======== DATA FOR THE TASK ========

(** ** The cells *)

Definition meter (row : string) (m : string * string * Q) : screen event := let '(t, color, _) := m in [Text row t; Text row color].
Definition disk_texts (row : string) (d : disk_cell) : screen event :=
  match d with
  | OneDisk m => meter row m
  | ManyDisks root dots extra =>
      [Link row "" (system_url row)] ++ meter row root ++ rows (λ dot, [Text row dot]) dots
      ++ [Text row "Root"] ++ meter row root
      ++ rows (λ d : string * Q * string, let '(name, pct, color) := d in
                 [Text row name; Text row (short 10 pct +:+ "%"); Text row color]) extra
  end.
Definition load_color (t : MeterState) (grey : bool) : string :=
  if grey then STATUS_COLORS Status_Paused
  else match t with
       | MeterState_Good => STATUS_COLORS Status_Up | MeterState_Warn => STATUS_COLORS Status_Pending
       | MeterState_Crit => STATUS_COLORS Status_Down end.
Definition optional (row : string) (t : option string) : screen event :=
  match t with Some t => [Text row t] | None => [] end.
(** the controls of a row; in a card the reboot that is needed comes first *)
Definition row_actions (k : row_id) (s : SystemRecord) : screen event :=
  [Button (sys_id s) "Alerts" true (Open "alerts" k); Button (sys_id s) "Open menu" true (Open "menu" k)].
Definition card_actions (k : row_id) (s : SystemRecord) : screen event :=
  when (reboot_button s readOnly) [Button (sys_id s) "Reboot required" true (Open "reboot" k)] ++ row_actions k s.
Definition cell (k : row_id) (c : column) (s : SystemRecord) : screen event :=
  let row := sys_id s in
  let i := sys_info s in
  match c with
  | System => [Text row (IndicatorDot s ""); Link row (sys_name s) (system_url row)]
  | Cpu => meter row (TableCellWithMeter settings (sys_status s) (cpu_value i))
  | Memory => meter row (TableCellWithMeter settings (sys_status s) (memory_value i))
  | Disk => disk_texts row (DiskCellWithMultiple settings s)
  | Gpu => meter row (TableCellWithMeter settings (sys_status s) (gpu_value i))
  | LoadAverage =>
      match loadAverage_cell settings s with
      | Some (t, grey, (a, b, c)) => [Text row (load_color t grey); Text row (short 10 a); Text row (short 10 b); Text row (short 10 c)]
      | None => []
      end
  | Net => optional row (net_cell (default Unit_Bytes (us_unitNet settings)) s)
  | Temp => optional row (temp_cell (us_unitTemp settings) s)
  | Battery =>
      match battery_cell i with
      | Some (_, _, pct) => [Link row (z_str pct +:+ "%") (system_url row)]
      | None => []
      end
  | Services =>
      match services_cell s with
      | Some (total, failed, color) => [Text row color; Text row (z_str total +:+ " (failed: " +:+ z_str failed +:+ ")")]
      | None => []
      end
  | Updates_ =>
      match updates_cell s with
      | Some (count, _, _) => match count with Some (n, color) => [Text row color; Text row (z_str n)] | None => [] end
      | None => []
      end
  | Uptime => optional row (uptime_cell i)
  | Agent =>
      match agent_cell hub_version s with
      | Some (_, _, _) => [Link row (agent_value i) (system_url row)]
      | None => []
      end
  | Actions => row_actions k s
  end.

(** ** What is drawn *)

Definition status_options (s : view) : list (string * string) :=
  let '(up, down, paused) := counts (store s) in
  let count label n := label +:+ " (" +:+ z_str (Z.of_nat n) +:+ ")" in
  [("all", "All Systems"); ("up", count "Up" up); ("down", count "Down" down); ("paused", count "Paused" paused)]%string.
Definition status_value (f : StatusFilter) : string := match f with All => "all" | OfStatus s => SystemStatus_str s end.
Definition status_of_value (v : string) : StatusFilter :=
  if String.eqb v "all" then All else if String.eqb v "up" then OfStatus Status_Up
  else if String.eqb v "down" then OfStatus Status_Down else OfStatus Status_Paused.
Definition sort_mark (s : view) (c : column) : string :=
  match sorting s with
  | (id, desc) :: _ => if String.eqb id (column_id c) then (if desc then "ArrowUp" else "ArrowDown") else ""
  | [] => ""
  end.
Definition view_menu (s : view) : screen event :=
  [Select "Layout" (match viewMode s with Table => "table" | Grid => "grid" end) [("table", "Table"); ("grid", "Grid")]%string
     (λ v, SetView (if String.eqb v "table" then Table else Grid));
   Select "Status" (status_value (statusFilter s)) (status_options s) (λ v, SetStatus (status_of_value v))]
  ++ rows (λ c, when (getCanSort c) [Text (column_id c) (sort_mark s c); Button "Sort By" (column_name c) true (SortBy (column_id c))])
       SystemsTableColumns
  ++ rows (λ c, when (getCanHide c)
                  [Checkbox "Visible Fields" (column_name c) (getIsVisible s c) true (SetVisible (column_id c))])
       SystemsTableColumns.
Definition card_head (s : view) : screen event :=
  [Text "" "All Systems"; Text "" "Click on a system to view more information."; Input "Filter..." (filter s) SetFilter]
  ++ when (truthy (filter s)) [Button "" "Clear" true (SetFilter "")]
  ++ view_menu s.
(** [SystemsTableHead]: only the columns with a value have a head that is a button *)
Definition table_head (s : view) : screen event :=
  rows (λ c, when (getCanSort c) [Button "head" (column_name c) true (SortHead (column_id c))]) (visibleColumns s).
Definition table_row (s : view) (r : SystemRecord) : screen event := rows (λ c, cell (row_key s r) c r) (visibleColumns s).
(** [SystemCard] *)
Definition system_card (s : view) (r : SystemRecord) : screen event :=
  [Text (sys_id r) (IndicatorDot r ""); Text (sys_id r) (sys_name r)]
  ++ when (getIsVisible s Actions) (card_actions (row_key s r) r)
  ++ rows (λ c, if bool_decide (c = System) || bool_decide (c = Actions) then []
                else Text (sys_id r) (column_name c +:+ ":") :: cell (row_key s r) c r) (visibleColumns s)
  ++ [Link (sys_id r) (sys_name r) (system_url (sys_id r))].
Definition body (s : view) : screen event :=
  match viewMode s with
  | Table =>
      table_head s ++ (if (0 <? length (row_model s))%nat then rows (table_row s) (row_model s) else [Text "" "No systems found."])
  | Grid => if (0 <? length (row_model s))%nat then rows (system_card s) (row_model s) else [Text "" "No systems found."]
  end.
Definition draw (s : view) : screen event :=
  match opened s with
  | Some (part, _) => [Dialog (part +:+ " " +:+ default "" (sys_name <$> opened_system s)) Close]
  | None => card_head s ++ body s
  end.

========

_HOW TO COMPLETE THIS TASK_.
Transcribe each line of the data above, unaltered, from the one where "[Text row name;" appears to the one where "Definition card_actions (k" appears, inclusive of both.

_TASK RESULT_.
                 [Text row name; Text row (short 10 pct +:+ "%"); Text row color]) extra
  end.
Definition load_color (t : MeterState) (grey : bool) : string :=
  if grey then STATUS_COLORS Status_Paused
  else match t with
       | MeterState_Good => STATUS_COLORS Status_Up | MeterState_Warn => STATUS_COLORS Status_Pending
       | MeterState_Crit => STATUS_COLORS Status_Down end.
Definition optional (row : string) (t : option string) : screen event :=
  match t with Some t => [Text row t] | None => [] end.
(** the controls of a row; in a card the reboot that is needed comes first *)
Definition row_actions (k : row_id) (s : SystemRecord) : screen event :=
  [Button (sys_id s) "Alerts" true (Open "alerts" k); Button (sys_id s) "Open menu" true (Open "menu" k)].
Definition card_actions (k : row_id) (s : SystemRecord) : screen event :=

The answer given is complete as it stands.